比較例1~3は、(B)成分、及び(C)成分を実施例1~3と同様な割合になるように作成した。作成方法はマスターバッチの作成、及び実施例と同様である。比較例4~11は、表3に示すように組成の変更、及び使用したマスターバッチ以外は実施例と同様にして、試験片を作製した。各物性の測定及び評価の結果を表3に示す。
比較例4、6について、表3に示すように、マスターバッチの量が少ないと難燃性は得られないことがわかる。
比較例5、7について、表3に示すように、マスターバッチの量が多いと衝撃強度が低下し、色調が低下することがわかる。
比較例8、9について、表3に示すように、(A)成分のみ、又は(B)成分のみでは高い難燃性はえられないことがわかる。
Claims (4)
- スチレン系樹脂(A)20~90質量%と、
NOR型ヒンダードアミン系化合物(B)5質量%超30質量%以下と、
リン系難燃剤及びブロム系難燃剤からなる群から選ばれる1種以上の難燃剤(C)5~50質量%と、を含有することを特徴とする、難燃剤マスターバッチ。 - 前記リン系難燃剤が、リン酸エステル化合物、ホスファゼン化合物、及びホスホン酸エステル化合物からなる群より選ばれる少なくとも1種である、請求項1に記載の難燃剤マスターバッチ。
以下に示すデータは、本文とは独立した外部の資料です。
(** ** Opening and closing *)
Definition pin_open (l : nat) (h : heap) : Prop := exists p, pins h !! l = Some p /\ GpioPin.isopen p = true.
Definition pin_closed (l : nat) (h : heap) : Prop := exists p, pins h !! l = Some p /\ GpioPin.isopen p = false.
(** A call on a pin changes that pin only. *)
Lemma on_pin_eq {A} l (m : PinDevice W -> M (pin W) A) h o h' : on_pin l m h = (o, h') -> o <> Throw UB \/ is_Some (pins h !! l) ->
  forall l', l' <> l -> pins h' !! l' = pins h !! l'.
Proof.
  unfold on_pin. destruct (pins h !! l) as [p|]; [|intros [= <- <-]; done].
  destruct (m _ _) as [o' p']. intros [= <- <-] _ l' Hne. cbn. by rewrite list_lookup_insert_ne.
Qed.
Lemma on_pin_at {A} l (m : PinDevice W -> M (pin W) A) h a h' : on_pin l m h = (Ok a, h') ->
  exists p p', m (PD l) p = (Ok a, p') /\ pins h' !! l = Some p' /\ forall l', l' <> l -> pins h' !! l' = pins h !! l'.
Proof.
  unfold on_pin. destruct (pins h !! l) as [p|] eqn:Ep; [|done]. destruct (m _ _) as [o' p'] eqn:Em. intros [= -> <-].
  eexists _, p'. split; [exact Em|]. cbn. split; [apply list_lookup_insert_eq; by eapply lookup_lt_Some|].
  intros l' Hne. by rewrite list_lookup_insert_ne.
Qed.
Lemma open_answers {D : PinDevice W} (p p' : pin W) b : GpioPin.open p = (Ok b, p') -> GpioPin.isopen p' = b.
Proof. unfold GpioPin.open, mbind, M_bind, gets. destruct (ask _ _ _ _) as [[?|?] ?]; [by intros [= <- <-]|done]. Qed.
Lemma close_closes {D : PinDevice W} rc (p p' : pin W) : GpioPin.close rc p = (Ok tt, p') -> GpioPin.isopen p' = false.
Proof.
  unfold GpioPin.close. unfold ask at 1. destruct (GpioPin.isopen p) eqn:E; [|by intros [= <-]].
  unfold mbind, M_bind. destruct (ask _ _ _ _) as [[?|?] ?]; [by intros [= <-]|done].
Qed.
Lemma open_pins_all ps : forall h h', open_pins ps h = (Ok true, h') ->
  (forall k l, (k, l) ∈ ps -> pin_open l h') /\ (forall l, pin_open l h -> pin_open l h').
Proof.
  induction ps as [|[k l] ps IH]; intros h h'; cbn; [intros [= <-]; split; [by intros ? ? ?%elem_of_nil|done]|].
  unfold mbind at 1, M_bind at 1. destruct (on_pin _ _ h) as [[b|e] h1] eqn:E; [|done]. destruct b; [|done]. intros Hr.
  destruct (IH h1 h' Hr) as [Hall Hmono]. apply on_pin_at in E as (p & p' & Ho & Hp' & Hne). apply open_answers in Ho.
  assert (H1 : pin_open l h1) by (by exists p'). split.
  - intros k' l' [[= -> ->]|Hin]%elem_of_cons; [by apply Hmono|by eapply Hall].
  - intros l' [q [Hq Hqo]]. apply Hmono. destruct (decide (l' = l)) as [->|Hd]; [done|]. exists q. by rewrite Hne.
Qed.
Lemma close_pins_all rc ps : forall h h', close_pins rc ps h = (Ok tt, h') ->
  (forall k l, (k, l) ∈ ps -> pin_closed l h') /\ (forall l, pin_closed l h -> pin_closed l h').
Proof.
  induction ps as [|[k l] ps IH]; intros h h'; cbn; [intros [= <-]; split; [by intros ? ? ?%elem_of_nil|done]|].
  unfold mbind at 1, M_bind at 1. destruct (on_pin _ _ h) as [[[]|e] h1] eqn:E; [|done]. intros Hr.
  destruct (IH h1 h' Hr) as [Hall Hmono]. apply on_pin_at in E as (p & p' & Ho & Hp' & Hne). apply close_closes in Ho.
  assert (H1 : pin_closed l h1) by (by exists p'). split.
  - intros k' l' [[= -> ->]|Hin]%elem_of_cons; [by apply Hmono|by eapply Hall].
  - intros l' [q [Hq Hqo]]. apply Hmono. destruct (decide (l' = l)) as [->|Hd]; [done|]. exists q. by rewrite Hne.
Qed.
(** A pin that has no converter gets a PWM of the range 8, not of 8 bits: of a value the three high bits
    are used, and the greatest one gives seven eighths of the full output. *)
Lemma analogWrite_three_bits {P} {O : GpioPwm.GenOs P} {OK : GpioPwm.GenOsOk P O} v w : 0 <= v <= 255 ->
  exists d, analogWrite false v (mk_analog None w) = (Ok tt, mk_analog (Some d) w) /\ GpioPwm.prange d = 8 /\ GpioPwm.value d = v / 32 /\ v / 32 <= 7.
Proof.
  intros Hv. assert (Hq : 0 <= v / 32 <= 7) by (split; [apply Z.div_pos; lia|assert (v / 32 < 8); [apply Z.div_lt_upper_bound; lia|lia]]).
  unfold analogWrite, dac_write. cbn [dac default pin_world new_dac GpioPwm.new GpioPwm.prange].
  change (scaled (resolution 8) v) with (Ok (Z.shiftr v 5)). cbv iota. rewrite Z.shiftr_div_pow2 by lia. change (2 ^ 5) with 32.
  destruct (GpioPwm.open_new IoDevice.ReadWrite 8 100 w) as (w1 & _ & Ho).
  match type of Ho with _ = (_, ?x) => assert (Hw : SocPwm.write (v / 32) x = (Ok true, GpioPwm.signal (GpioPwm.store (v / 32) x)))
    by (rewrite GpioPwm.public_write by done; do 3 f_equal; cbn; lia) end.
  unfold new_dac. cbn [pin_world]. change (IoDevice.isOpen (GpioPwm.dev (GpioPwm.new 8 100 w))) with false. cbv iota.
  rewrite (M_bind_ok _ _ _ _ _ _ _ _ Ho), (M_bind_ok _ _ _ _ _ _ _ _ Hw). eexists. split; [done|]. split; [done|]. split; [done|lia].
Qed.

(** The pin numbered 8 of the board of Connector.v. *)
Module Demo.
Import ConnectorDemo.
#[local] Existing Instances Bcm2835.Demo.device_regs Bcm2835.Demo.device_2711 GpioDev2.Demo.demo_lines PinBcm2711.beside.
Lemma pin3 : 0 <= 3 < Bcm2835.GpioSize.
Proof. unfold Bcm2835.GpioSize. lia. Qed.
#[export] Instance ok3 : PinDeviceOk world (PD 1) := PinBcm2711.bcm_pin_ok 3 pin3.
Definition no_lock : spi_info := mk_spi true false false (mk_cs ModeUnknown 0) (mk_cs ModeUnknown 0).
Definition p8 : pin world := default (GpioPin.new (power 0 1 1) new_chip (hw_ (heap_ opened))) (pins (heap_ opened) !! 1%nat).
Lemma some_of {A} (x : option A) d : (if x then true else false) = true -> x = Some (default d x).
Proof. by destruct x. Qed.
Lemma ready8 : sketch_ready PD 1 8 opened.
Proof.
  split; [vm_compute; reflexivity|]. split; [vm_compute; reflexivity|]. exists p8. split; [apply some_of; vm_compute; reflexivity|].
  split_and!; [vm_compute; reflexivity..|].
  change (IoMap.window (Mmio.im (hw_ (heap_ opened)).1) = Bcm2835.MapBlockSize). vm_compute. reflexivity.
Qed.
(** The pin is the chip select of the default bus, in use as an input. *)
Definition cs8 : spi_info := mk_spi false false true (mk_cs ModeUnknown 0) (mk_cs ModeInput 1).
Lemma chip_select_locked : locked PD cs8 1 8 opened = true.
Proof. vm_compute. reflexivity. Qed.
End Demo.
End Core.
(** ** WCharacter.h: the answer is 0 or 1 *)
Definition boolean (o : outcome bool) : outcome Z := match o with Ok b => Ok (if b then 1 else 0) | Throw e => Throw e end.
Definition isAlphaNumeric (c : Z) : outcome Z := boolean (isalnum c).
Definition isAlpha (c : Z) : outcome Z := boolean (isalpha c).
Definition isAscii (c : Z) : outcome Z := boolean (Ok (Z.land c (Z.lnot 0x7f) =? 0)).
Definition isWhitespace (c : Z) : outcome Z := boolean (isblank c).
Definition isControl (c : Z) : outcome Z := boolean (iscntrl c).
Definition isDigit (c : Z) : outcome Z := boolean (isdigit c).
Definition isGraph (c : Z) : outcome Z := boolean (isgraph c).
Definition isLowerCase (c : Z) : outcome Z := boolean (islower c).
Definition isPrintable (c : Z) : outcome Z := boolean (isprint c).
Definition isPunct (c : Z) : outcome Z := boolean (ispunct c).
Definition isSpace (c : Z) : outcome Z := boolean (isspace c).
Definition isUpperCase (c : Z) : outcome Z := boolean (isupper c).
Definition isHexadecimalDigit (c : Z) : outcome Z := boolean (isxdigit c).
Definition toAscii (c : Z) : Z := Z.land c 0x7f.
Definition toLowerCase (c : Z) : outcome Z := tolower c.
Definition toUpperCase (c : Z) : outcome Z := toupper c.

(** Every name of one to eight digits is there once, and its value is the one its digits write. *)
Theorem binary_exact : NoDup binary.*1 /\ (forall s, s ∈ binary.*1 <-> s ∈ binary_names) /\
  Forall (fun p => name_value p.1 = Some p.2) binary.
Proof.
  split; [refine (bool_decide_unpack _ _); vm_compute; exact I|]. split.
  - assert (H : Forall (.∈ binary_names) binary.*1 /\ Forall (.∈ binary.*1) binary_names).
    { refine (bool_decide_unpack _ _); vm_compute; exact I. }
    destruct H as [H1 H2]. rewrite Forall_forall in H1, H2. intros s. split; [apply H1|apply H2].
  - refine (bool_decide_unpack _ _). vm_compute. exact I.
Qed.
(* ===== verification/Volts.v ===== *)
(** * Volts and codes, src/converter.cpp and src/converter_p.h

    The analogue side of a converter: the conversion of a code to a value and
    back in double precision, averages of readings, and the text of a value as
    the tools print and read it.  Going from a code to a value and back loses at
    most one code. *)
From Stdlib Require Import Ascii SpecFloat.
From S2P Require Import Prelude Double IoDevice I2cDev Converter Max7311 Max1161x Mcp4725 Mcp4728 Text StdStream ArduinoPrint.
Import Flags.

(** ** Products of doubles

    [rel j N P N' P']: the quotient [N' / P'] is [N / P] up to [j] units of [2 ^ -53]. *)
Module Rounding.
Abbreviation U := (2 ^ 53).
Definition rel (j N P N' P' : Z) : Prop := N * P' * (U - j) <= N' * P * U <= N * P' * (U + j).

Lemma rel_scale j A B N P N' P' : 0 < A -> 0 < B -> rel j N P N' P' -> rel j (N * A) (P * B) (N' * A) (P' * B).
Proof.
  intros HA HB [H1 H2]. assert (HAB : 0 <= A * B) by nia. unfold rel.
  apply (Z.mul_le_mono_nonneg_r _ _ _ HAB) in H1, H2. split.
  - replace (N * A * (P' * B) * (U - j)) with (N * P' * (U - j) * (A * B)) by ring.
    replace (N' * A * (P * B) * U) with (N' * P * U * (A * B)) by ring. done.
  - replace (N * A * (P' * B) * (U + j)) with (N * P' * (U + j) * (A * B)) by ring.
    replace (N' * A * (P * B) * U) with (N' * P * U * (A * B)) by ring. done.
Qed.
Lemma rel_trans i j N P N1 P1 N2 P2 : 0 < N -> 0 < P -> 0 < N1 -> 0 < P1 -> 0 < N2 -> 0 < P2 -> 0 <= i <= 2 ^ 26 -> 0 <= j <= 2 ^ 26 ->
  rel i N P N1 P1 -> rel j N1 P1 N2 P2 -> rel (i + j + 1) N P N2 P2.
Proof.
  intros HN HP HN1 HP1 HN2 HP2 Hi Hj [A1 A2] [B1 B2]. assert (Hij : 0 <= i * j <= U) by nia.
  assert (HU : 0 < U) by lia. assert (HNP : 0 < N * P2) by nia.
  assert (K : 0 < N1 * P1 * U) by nia. split; apply (Z.mul_le_mono_pos_r _ _ _ K).
  - apply (Z.mul_le_mono_nonneg_r _ _ (P2 * P1 * (U - j))) in A1; [|apply Z.mul_nonneg_nonneg; nia].
    apply (Z.mul_le_mono_nonneg_r _ _ (P * P1 * U)) in B1; [|nia].
    assert (E : (U - (i + j + 1)) * U <= (U - i) * (U - j)) by lia.
    apply (Z.mul_le_mono_nonneg_l _ _ (N * P2 * (P1 * P1))) in E; [|nia].
    assert (Z1 : 0 < N1) by done. nia.
  - apply (Z.mul_le_mono_nonneg_r _ _ (P2 * P1 * (U + j))) in A2; [|apply Z.mul_nonneg_nonneg; nia].
    apply (Z.mul_le_mono_nonneg_r _ _ (P * P1 * U)) in B2; [|nia].
    assert (E : (U + i) * (U + j) <= (U + (i + j + 1)) * U) by lia.
    apply (Z.mul_le_mono_nonneg_l _ _ (N * P2 * (P1 * P1))) in E; [|nia]. nia.
Qed.
(** A record of a shift stands for the quotient and its location; shifting it by [n] places divides by [2 ^ n]. *)
Lemma record_of_loc r : shr_record_of_loc (shr_m r) (loc_of_shr_record r) = r.
Proof. by destruct r as [m [] []]. Qed.
Lemma located_iter num p : forall den r, 0 <= shr_m r -> located num den (shr_m r) (loc_of_shr_record r) ->
  let r' := SpecFloat.iter_pos shr_1 p r in shr_m r' = shr_m r / 2 ^ Z.pos p /\ located num (2 ^ Z.pos p * den) (shr_m r') (loc_of_shr_record r').
Proof.
  assert (One : forall den r, 0 <= shr_m r -> located num den (shr_m r) (loc_of_shr_record r) ->
    shr_m (shr_1 r) = shr_m r / 2 /\ located num (2 * den) (shr_m (shr_1 r)) (loc_of_shr_record (shr_1 r))).
  { intros den r H0 Hl. destruct (located_shr _ _ _ _ H0 Hl) as [E Hl']. rewrite record_of_loc in *. rewrite E. split; [done|]. by rewrite <- E in Hl' |- *. }
  assert (Add : forall (a b : Z) x, 0 <= a -> 0 <= b -> x / 2 ^ a / 2 ^ b = x / 2 ^ (a + b)).
  { intros a b x Ha Hb. rewrite Z.div_div by (try apply Z.pow_nonzero; try apply Z.pow_pos_nonneg; lia). by rewrite Z.pow_add_r by lia. }
  induction p as [p IH|p IH|]; intros den r H0 Hl; cbn [SpecFloat.iter_pos].
  - destruct (One _ _ H0 Hl) as [E1 L1]. assert (P1 : 0 <= shr_m (shr_1 r)) by (rewrite E1; apply Z.div_pos; lia).
    destruct (IH _ _ P1 L1) as [E2 L2]. assert (P2 : 0 <= shr_m (SpecFloat.iter_pos shr_1 p (shr_1 r))) by (rewrite E2; apply Z.div_pos; [done|apply Z.pow_pos_nonneg; lia]).
    destruct (IH _ _ P2 L2) as [E3 L3]. cbv zeta. change (Z.pos p~1) with (2 * Z.pos p + 1). split.
    + rewrite E3, E2, E1. change (shr_m r / 2) with (shr_m r / 2 ^ 1). rewrite !Add by lia. do 2 f_equal. lia.
    + revert L3. rewrite !Z.mul_assoc, <- Z.pow_add_r by lia. replace (2 ^ (Z.pos p + Z.pos p) * 2) with (2 ^ (2 * Z.pos p + 1)); [done|].
      rewrite Z.pow_add_r by lia. do 2 f_equal. lia.
  - destruct (IH _ _ H0 Hl) as [E2 L2]. assert (P2 : 0 <= shr_m (SpecFloat.iter_pos shr_1 p r)) by (rewrite E2; apply Z.div_pos; [done|apply Z.pow_pos_nonneg; lia]).
    destruct (IH _ _ P2 L2) as [E3 L3]. cbv zeta. change (Z.pos p~0) with (2 * Z.pos p). split.
    + rewrite E3, E2. rewrite Add by lia. do 2 f_equal. lia.
    + revert L3. rewrite !Z.mul_assoc, <- Z.pow_add_r by lia. by replace (2 * Z.pos p) with (Z.pos p + Z.pos p) by lia.
  - apply One; done.
Qed.
(** ** The state: the GPIO, the PWM of the chip, and the software PWM with the pin it drives *)
Class PwmTool (P : Type) : Type := {
  attach : nat -> P -> outcome P;
  pt_open : Z -> M P bool;
  pt_close : M P unit }.
Section Program.
Context {W : Type} {L : LineOs W} (PD : nat -> PinDevice W) {G : Connector.GpioDriver (W := W)}.
Context {P : Type} {E : SocPwm.PwmEngine P} {PT : PwmTool P} {R : Type} {O : GpioPwm.GenOs R}.
Context {C : Type} {I : Converter.ConverterImpl C} {A : Analog.AnalogImpl C} {T : ToolImpl C}.
Context (registry : gmap Params.str (Params.registryKey (outcome C))) (infos : list (bytes * bytes * bytes)) (fuel : nat).
Abbreviation gpio := (Connector.gpio (W := W)).
Record hardware : Type := mk_hardware { hgpio : gpio; hpwm : P; hrig : R; hsoft : option (GpioPwm.st R) }.
Definition set_gpio (g : gpio) (h : hardware) : hardware := mk_hardware g (hpwm h) (hrig h) (hsoft h).
Definition set_pwm (p : P) (h : hardware) : hardware := mk_hardware (hgpio h) p (hrig h) (hsoft h).
Definition set_soft (o : option (GpioPwm.st R)) (h : hardware) : hardware := mk_hardware (hgpio h) (hpwm h) (hrig h) o.
Abbreviation command := (cmd hardware C unit).
Definition on_gpio {B} (m : M gpio B) : cmd hardware C B := fun s =>
  let '(o, g) := m (hgpio (io s)) in of_outcome o (set_io (set_gpio g (io s)) s).
Definition on_pwm {B} (m : M P B) : cmd hardware C B := fun s =>
  let '(o, p) := m (hpwm (io s)) in of_outcome o (set_io (set_pwm p (io s)) s).
(** A call on the pin a pointer leads to. *)
Definition on {B} (l : nat) (m : PinDevice W -> M (pin W) B) : cmd hardware C B := on_gpio (Connector.on_heap (Connector.on_pin PD l m)).
Definition keep (b : bool) : command := on_gpio (modify (Connector.setReleaseOnClose b)).
Definition value_error (c : Code) : command := raise (exception_value c 0).
(** ** What is loaded *)
Context {OK : SqlOk Q}.
Section Loading.
Context (s : session) (Ho : is_open s = true) (soc : Z).
Lemma load_pin_total id r c : exists e, load_pin soc id r c s = (Ok e, s) /\ row (num e) = r /\ column (num e) = c.
Proof.
  unfold load_pin. destruct (0 <? id); [|by eexists]. set (q := fun t : tables => _). destruct (select_row_answers q s Ho) as (o & H & _). rewrite (M_bind_ok _ _ _ _ _ _ _ _ H).
  destruct o as [k|]; [|by eexists]. destruct (select_answers (pin_names id) s Ho) as (rows & H1 & _). rewrite (M_bind_ok _ _ _ _ _ _ _ _ H1).
  destruct (select_row_answers (numbers id soc) s Ho) as (n & H2 & _). rewrite (M_bind_ok _ _ _ _ _ _ _ _ H2). destruct n as [[]|]; by eexists.
Qed.
Definition pin_at_place (y : conn_pin) (e : descriptor) : Prop :=
  load_pin soc (cp_pin y) (cp_row y) (cp_column y) s = (Ok e, s) /\ row (num e) = cp_row y /\ column (num e) = cp_column y.
Lemma load_pins_total rows : exists ps, load_pins soc rows s = (Ok ps, s) /\ Forall2 pin_at_place rows ps.
Proof.
  induction rows as [|y rows (ps & H & HF)]; [by exists []|]. destruct (load_pin_total (cp_pin y) (cp_row y) (cp_column y)) as (e & He & Hr). exists (e :: ps).
  split; [|by constructor]. cbn [load_pins]. rewrite (M_bind_ok _ _ _ _ _ _ _ _ He). by rewrite (M_bind_ok _ _ _ _ _ _ _ _ H).
Qed.
(* ===== verification/Buses.v ===== *)
(** * The buses and ports of a host

    [I2cDev::Info] (src/i2c/i2cdev.cpp), [SpiDev::Info] (src/spi/spidev.cpp) and
    [SerialPort::Info] (src/serial/serialportinfo.cpp): the path of a bus is made
    of the form that the database has for the family of the board, and the devices
    of the host are those that udev lists.  What udev and the files of the devices
    answer is an interface. *)
From Stdlib Require Import Ascii.
From S2P Require Import Prelude Double IoDevice Text ArduinoPrint StdStream ConfigFile Mmio Gpio2 GpioPin Connector SpiDev Volts System Database Board.
Import Pin.

(** ** The host *)
(** A device may have no node; its parent may be missing, and have no driver; a property may be missing. *)
Record device : Type := mk_device { devnode : option bytes; sysname : bytes; parent : option (option bytes); property : string -> option bytes }.
(** The devices of a subsystem, when udev can be used; one that cannot be read is [None].  Then the files: one that is
    a character device, one that opens and has the attributes of a terminal, one that is a known 8250. *)
Class Udev : Type := {
  subsystem : string -> option (list (option device));
  charFileExists : bytes -> bool;
  has_termios : bytes -> bool;
  is_8250 : bytes -> bool }.

Module Buses.
Import PString ArduinoPrint Db Board.
#[export] Instance outcome_ret : MRet outcome := fun A a => Ok a.
#[export] Instance outcome_bind : MBind outcome := fun A B k m => match m with Ok a => k a | Throw e => Throw e end.
(** * clawdo: task store, sanitizer and inbox — a shallow embedding

    The development follows the TypeScript sources:
    - [sanitize.ts]  the sanitizer / validator (module [Sanitize]);
    - [db.ts]        the task store [TodoDatabase] (module [Db]);
    - [inbox.ts]     the readiness engine [generateInbox] (module [Inbox]).

    JavaScript strings are sequences of UTF-16 code units; they are modelled
    as [list N], so that [length], [substring] and the character classes of
    the regular expressions mean what they mean in the source. *)

From Stdlib Require Import ZArith NArith List Ascii String Bool Lia.
From stdpp Require Import base option list gmap.
(** [_interrupt_yield] enters the scheduler with interrupts disabled; when it is
    left the CPU executes the selected thread, which was itself suspended with
    interrupts enabled. *)
Definition _interrupt_yield (cpu rnd : Z) (k : kernel) : outcome kernel :=
  let* k := scheduler_schedule cpu rnd (set_intr false k) in
  Done (set_intr true k).

(** [thread_switch] up to the switch; the [_interrupt_set_state] after it is
    executed by the suspended thread when it runs again. *)
Definition thread_switch (cpu rnd : Z) (k : kernel) : outcome kernel :=
  _interrupt_yield cpu rnd (set_intr true k).

Definition thread_get_current_thread (cpu : Z) (k : kernel) : outcome Z :=
  aread (scheduler_current_thread k) cpu.

Definition thread_get_thread_entry (tid : Z) (k : kernel) : outcome thread_table_t :=
  aread (thread_table k) tid.

Definition thread_get_current_thread_entry (cpu : Z) (k : kernel) : outcome thread_table_t :=
  let* t := aread (scheduler_current_thread k) cpu in thread_get_thread_entry t k.

(** [thread_finish] up to the switch away from the dying thread. *)
Definition thread_finish (cpu rnd : Z) (k : kernel) : outcome kernel :=
  let* my_tid := thread_get_current_thread cpu k in
  let k := set_intr false k in
  let* th := aread (thread_table k) my_tid in
  kassert (pagetable th =? 0) ;*
  let* k := acquire_thread_table k in
  let* k := upd_thread my_tid (set_state THREAD_DYING) k in
  let k := release_thread_table k in
  _interrupt_yield cpu rnd (set_intr true k).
- 前記スチレン系樹脂(A)が、スチレン系単量体単位、不飽和カルボン酸系単量体単位、及び不飽和カルボン酸エステル系単量体単位からなる群から選ばれる繰り返し単位を1種以上含むスチレン系重合樹脂である、請求項1又は2に記載の難燃剤マスターバッチ。
- 酸化防止剤をさらに含有する、請求項1~3のいずれか1項に記載の難燃剤マスターバッチ。